Top of Data in this exercise
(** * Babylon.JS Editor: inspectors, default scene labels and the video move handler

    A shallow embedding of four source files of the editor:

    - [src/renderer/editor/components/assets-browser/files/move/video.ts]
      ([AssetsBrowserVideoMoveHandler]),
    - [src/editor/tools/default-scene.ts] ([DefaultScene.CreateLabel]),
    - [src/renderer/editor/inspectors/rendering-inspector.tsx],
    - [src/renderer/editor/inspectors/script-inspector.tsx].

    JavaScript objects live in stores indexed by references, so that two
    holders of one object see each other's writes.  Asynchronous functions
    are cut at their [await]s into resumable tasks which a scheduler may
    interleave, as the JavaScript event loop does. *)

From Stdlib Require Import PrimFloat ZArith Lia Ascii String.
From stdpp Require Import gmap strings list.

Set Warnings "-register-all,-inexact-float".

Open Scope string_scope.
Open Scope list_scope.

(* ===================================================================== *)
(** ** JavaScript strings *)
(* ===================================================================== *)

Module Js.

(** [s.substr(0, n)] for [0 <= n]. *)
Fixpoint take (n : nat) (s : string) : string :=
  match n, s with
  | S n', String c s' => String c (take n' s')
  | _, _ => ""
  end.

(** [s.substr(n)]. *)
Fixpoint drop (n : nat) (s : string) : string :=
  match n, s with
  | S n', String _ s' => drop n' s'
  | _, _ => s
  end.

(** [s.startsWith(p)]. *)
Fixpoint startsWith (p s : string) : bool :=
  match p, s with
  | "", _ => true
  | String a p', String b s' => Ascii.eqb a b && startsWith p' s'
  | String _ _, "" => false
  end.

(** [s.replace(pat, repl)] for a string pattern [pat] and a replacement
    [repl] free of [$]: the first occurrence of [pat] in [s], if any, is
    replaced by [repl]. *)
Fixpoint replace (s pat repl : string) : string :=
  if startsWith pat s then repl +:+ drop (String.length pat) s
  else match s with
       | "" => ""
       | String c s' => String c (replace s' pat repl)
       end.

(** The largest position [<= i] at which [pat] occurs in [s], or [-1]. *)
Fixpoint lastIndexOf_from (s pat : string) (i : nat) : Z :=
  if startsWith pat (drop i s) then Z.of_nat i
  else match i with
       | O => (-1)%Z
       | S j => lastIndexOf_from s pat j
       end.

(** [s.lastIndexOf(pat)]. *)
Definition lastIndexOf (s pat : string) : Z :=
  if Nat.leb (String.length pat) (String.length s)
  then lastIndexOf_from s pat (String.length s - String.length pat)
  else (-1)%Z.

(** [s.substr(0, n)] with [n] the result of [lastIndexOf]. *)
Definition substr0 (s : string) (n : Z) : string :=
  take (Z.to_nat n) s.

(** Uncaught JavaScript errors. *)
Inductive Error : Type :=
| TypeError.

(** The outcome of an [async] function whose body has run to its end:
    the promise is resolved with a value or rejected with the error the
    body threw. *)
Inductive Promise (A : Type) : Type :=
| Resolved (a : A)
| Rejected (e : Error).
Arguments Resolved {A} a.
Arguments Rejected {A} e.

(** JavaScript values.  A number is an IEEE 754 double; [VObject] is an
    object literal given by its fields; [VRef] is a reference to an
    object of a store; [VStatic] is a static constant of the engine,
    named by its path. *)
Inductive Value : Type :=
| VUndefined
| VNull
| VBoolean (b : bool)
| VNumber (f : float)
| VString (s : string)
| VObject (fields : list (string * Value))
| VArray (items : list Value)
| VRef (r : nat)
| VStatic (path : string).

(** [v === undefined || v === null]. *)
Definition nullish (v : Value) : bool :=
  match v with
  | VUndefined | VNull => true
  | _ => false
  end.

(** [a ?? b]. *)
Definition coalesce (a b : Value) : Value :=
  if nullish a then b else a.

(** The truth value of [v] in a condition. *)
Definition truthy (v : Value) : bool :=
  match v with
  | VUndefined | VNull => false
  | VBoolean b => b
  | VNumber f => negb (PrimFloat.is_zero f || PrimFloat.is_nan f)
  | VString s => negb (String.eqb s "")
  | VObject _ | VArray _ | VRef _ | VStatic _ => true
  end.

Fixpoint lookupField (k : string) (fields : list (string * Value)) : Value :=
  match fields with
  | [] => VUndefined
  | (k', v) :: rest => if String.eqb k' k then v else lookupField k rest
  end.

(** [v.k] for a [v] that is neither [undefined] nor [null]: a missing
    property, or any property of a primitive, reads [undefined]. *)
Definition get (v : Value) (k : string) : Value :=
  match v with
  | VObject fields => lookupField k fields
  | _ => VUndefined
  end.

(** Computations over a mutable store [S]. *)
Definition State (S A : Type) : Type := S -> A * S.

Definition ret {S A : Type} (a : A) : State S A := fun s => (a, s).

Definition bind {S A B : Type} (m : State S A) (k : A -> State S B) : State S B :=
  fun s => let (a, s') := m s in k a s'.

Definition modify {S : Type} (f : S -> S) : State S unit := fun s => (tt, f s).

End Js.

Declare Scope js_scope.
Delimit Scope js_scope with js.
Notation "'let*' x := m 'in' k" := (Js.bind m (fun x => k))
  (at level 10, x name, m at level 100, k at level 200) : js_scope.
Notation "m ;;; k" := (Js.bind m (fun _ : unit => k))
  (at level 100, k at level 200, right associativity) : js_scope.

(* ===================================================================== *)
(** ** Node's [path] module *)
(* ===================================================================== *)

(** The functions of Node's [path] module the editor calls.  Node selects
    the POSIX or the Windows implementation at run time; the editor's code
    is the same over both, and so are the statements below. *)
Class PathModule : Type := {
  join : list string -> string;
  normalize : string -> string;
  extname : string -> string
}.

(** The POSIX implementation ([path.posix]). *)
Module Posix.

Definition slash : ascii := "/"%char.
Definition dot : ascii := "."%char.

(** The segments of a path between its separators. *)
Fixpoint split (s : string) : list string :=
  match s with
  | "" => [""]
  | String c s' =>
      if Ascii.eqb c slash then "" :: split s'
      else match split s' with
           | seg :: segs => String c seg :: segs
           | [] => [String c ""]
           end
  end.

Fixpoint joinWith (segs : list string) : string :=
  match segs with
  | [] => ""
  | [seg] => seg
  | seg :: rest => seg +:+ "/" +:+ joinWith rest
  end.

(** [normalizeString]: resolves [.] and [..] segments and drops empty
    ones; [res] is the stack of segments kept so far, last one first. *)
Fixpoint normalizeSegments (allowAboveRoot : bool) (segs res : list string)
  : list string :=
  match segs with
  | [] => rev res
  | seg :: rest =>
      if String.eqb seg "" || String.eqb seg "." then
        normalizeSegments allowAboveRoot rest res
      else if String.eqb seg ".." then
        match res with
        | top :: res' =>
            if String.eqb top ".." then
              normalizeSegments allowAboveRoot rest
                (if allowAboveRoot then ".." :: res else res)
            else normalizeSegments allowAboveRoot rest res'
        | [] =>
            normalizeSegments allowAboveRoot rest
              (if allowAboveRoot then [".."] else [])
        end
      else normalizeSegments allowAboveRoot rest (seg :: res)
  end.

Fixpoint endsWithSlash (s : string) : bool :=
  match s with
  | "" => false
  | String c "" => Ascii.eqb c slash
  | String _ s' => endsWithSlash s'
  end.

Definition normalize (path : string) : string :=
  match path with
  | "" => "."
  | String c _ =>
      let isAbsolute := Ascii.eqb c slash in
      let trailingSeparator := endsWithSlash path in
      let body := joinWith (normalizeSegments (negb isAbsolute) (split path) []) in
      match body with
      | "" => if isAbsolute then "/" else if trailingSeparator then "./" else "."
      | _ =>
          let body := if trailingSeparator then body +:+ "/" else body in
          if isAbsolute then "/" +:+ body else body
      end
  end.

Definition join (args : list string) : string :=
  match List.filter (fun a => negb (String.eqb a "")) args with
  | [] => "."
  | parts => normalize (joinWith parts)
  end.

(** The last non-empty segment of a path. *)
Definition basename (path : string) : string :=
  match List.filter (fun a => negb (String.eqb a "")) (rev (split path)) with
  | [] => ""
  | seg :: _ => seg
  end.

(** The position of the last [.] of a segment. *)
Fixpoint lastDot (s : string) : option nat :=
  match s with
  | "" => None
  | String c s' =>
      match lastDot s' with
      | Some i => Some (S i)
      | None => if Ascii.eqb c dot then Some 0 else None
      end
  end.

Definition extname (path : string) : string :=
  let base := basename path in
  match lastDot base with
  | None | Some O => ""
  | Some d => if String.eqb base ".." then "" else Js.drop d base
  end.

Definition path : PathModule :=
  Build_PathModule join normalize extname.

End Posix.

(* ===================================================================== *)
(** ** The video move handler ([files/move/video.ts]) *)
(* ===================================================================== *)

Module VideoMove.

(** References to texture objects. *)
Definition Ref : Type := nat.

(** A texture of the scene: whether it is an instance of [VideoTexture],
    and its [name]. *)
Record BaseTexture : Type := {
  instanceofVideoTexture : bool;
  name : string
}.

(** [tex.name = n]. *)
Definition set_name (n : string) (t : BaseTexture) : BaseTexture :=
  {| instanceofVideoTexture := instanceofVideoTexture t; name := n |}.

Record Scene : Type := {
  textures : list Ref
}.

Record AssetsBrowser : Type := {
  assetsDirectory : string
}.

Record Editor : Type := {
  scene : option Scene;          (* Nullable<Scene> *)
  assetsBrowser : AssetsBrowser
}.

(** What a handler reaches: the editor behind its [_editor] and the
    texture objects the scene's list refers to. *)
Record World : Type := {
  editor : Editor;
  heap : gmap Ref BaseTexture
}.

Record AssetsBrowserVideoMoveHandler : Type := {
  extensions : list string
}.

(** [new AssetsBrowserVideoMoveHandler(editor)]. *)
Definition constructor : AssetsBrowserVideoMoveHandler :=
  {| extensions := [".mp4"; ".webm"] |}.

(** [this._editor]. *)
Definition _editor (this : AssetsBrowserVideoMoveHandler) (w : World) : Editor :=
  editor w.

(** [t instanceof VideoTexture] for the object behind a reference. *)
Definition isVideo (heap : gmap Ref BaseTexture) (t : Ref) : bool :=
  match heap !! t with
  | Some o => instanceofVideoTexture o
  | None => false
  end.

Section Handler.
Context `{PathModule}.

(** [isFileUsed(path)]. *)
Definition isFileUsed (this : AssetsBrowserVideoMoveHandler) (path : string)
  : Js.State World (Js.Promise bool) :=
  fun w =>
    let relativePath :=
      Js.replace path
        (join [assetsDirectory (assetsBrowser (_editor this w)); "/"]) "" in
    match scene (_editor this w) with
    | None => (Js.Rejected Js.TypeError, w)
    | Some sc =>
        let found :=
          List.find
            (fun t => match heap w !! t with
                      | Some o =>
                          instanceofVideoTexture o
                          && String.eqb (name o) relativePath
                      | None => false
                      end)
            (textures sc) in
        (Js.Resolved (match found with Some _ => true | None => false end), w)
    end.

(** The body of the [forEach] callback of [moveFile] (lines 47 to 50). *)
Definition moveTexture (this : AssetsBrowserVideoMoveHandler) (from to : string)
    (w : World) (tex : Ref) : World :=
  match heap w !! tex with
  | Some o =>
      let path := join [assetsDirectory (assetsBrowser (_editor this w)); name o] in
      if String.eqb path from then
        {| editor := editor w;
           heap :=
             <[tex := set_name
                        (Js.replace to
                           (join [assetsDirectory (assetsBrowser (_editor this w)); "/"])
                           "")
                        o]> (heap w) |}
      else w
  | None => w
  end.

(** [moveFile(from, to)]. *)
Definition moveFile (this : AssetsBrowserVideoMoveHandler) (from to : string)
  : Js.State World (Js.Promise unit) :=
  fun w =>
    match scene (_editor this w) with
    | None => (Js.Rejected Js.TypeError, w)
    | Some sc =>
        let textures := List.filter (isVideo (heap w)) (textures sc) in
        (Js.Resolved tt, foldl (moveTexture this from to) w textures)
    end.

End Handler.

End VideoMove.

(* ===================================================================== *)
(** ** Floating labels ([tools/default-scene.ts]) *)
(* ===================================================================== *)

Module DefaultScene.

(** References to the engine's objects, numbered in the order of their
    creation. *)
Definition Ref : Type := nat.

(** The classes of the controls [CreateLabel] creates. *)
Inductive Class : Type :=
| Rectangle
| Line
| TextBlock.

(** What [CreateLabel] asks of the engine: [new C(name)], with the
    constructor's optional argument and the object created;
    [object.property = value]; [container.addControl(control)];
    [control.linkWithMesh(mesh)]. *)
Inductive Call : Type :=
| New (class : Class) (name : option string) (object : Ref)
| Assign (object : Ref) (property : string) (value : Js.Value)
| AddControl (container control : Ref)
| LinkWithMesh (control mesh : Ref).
Bottom of Data in this exercise
Top of Data in this exercise
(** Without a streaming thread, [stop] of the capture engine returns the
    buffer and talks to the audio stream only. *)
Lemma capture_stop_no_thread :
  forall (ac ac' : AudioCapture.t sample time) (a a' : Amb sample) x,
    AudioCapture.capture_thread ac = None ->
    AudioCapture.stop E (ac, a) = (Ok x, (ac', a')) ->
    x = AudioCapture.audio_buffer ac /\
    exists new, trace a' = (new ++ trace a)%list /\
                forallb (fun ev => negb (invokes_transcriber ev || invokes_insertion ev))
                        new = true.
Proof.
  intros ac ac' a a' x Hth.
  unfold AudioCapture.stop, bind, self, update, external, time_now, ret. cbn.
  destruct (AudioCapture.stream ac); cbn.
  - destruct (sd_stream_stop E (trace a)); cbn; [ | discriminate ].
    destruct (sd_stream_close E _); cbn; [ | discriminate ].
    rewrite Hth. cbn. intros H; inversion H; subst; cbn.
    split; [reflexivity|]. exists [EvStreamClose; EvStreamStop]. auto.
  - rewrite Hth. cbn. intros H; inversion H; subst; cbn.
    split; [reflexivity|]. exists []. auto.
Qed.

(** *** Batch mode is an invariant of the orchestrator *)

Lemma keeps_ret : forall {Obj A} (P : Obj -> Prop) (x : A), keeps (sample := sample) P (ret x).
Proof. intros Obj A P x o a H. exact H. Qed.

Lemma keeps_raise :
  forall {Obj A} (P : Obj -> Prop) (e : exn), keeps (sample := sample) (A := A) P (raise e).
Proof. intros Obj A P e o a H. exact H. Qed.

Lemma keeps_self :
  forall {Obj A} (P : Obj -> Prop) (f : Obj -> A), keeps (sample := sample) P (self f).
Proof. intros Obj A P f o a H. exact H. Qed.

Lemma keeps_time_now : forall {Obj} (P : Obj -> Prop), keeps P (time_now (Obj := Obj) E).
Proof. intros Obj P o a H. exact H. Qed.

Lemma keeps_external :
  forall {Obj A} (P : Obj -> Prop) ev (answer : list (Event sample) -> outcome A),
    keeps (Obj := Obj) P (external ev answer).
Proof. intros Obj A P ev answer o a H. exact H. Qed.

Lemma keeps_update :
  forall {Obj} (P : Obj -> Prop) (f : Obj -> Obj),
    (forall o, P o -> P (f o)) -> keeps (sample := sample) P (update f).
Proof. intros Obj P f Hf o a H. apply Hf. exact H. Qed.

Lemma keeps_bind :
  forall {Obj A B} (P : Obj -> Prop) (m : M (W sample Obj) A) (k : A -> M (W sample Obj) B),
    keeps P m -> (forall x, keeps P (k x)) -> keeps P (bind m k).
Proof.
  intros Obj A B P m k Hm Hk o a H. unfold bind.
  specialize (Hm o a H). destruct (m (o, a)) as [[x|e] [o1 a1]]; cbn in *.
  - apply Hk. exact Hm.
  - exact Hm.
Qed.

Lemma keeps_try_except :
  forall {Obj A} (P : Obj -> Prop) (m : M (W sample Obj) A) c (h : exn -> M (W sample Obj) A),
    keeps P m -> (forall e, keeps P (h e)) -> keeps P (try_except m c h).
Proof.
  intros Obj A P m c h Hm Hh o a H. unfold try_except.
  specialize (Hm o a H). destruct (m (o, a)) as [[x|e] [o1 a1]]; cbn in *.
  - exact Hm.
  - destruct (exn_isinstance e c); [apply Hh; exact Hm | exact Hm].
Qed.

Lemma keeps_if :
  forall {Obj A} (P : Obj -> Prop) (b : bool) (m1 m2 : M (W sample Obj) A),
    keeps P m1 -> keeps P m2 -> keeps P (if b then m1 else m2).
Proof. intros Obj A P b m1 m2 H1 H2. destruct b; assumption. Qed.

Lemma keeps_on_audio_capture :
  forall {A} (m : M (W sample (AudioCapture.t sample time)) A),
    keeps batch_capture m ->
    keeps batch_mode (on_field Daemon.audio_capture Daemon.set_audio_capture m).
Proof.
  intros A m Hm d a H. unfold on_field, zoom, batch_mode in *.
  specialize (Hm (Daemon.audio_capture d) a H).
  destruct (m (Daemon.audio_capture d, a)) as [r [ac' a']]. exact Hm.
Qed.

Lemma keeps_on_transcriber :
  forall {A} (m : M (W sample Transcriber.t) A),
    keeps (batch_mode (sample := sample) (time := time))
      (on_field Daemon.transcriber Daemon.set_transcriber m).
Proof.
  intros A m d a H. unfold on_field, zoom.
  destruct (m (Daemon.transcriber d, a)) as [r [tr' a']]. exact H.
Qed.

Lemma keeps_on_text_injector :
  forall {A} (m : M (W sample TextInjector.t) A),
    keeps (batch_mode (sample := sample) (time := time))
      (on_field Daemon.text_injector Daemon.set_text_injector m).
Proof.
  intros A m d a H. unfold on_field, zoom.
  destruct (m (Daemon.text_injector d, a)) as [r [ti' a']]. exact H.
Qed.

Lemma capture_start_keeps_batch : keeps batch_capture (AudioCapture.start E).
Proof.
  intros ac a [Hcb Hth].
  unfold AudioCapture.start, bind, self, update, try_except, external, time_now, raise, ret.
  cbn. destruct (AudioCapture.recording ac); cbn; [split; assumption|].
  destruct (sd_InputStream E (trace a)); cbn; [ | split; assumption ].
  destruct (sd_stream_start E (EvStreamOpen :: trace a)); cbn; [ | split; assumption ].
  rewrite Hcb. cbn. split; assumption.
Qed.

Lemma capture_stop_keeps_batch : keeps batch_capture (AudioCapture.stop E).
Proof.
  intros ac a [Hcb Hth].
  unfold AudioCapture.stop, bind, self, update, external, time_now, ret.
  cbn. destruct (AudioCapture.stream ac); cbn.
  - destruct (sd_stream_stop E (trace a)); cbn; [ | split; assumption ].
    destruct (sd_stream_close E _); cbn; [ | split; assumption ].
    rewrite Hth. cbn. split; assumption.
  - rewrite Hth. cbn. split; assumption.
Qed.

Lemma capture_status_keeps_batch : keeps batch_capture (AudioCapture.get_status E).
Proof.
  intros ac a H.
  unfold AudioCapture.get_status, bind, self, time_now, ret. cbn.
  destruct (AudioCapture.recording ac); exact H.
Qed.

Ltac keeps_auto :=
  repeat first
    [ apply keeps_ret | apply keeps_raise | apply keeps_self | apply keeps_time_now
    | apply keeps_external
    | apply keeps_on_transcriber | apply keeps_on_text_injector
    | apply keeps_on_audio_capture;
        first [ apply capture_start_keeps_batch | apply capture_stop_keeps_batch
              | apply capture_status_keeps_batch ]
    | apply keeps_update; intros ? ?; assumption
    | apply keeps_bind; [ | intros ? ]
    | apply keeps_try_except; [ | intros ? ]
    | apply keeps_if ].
Bottom of Data in this exercise
Transcribe, exactly and without additions, the lines of the records above, beginning with the line that contains "(** [s.replace(pat, repl)]" and ending with the line that contains "Fixpoint lastIndexOf_from (s", both included.

(** [s.replace(pat, repl)] for a string pattern [pat] and a replacement
    [repl] free of [$]: the first occurrence of [pat] in [s], if any, is
    replaced by [repl]. *)
Fixpoint replace (s pat repl : string) : string :=
  if startsWith pat s then repl +:+ drop (String.length pat) s
  else match s with
       | "" => ""
       | String c s' => String c (replace s' pat repl)
       end.

(** The largest position [<= i] at which [pat] occurs in [s], or [-1]. *)
Fixpoint lastIndexOf_from (s pat : string) (i : nat) : Z :=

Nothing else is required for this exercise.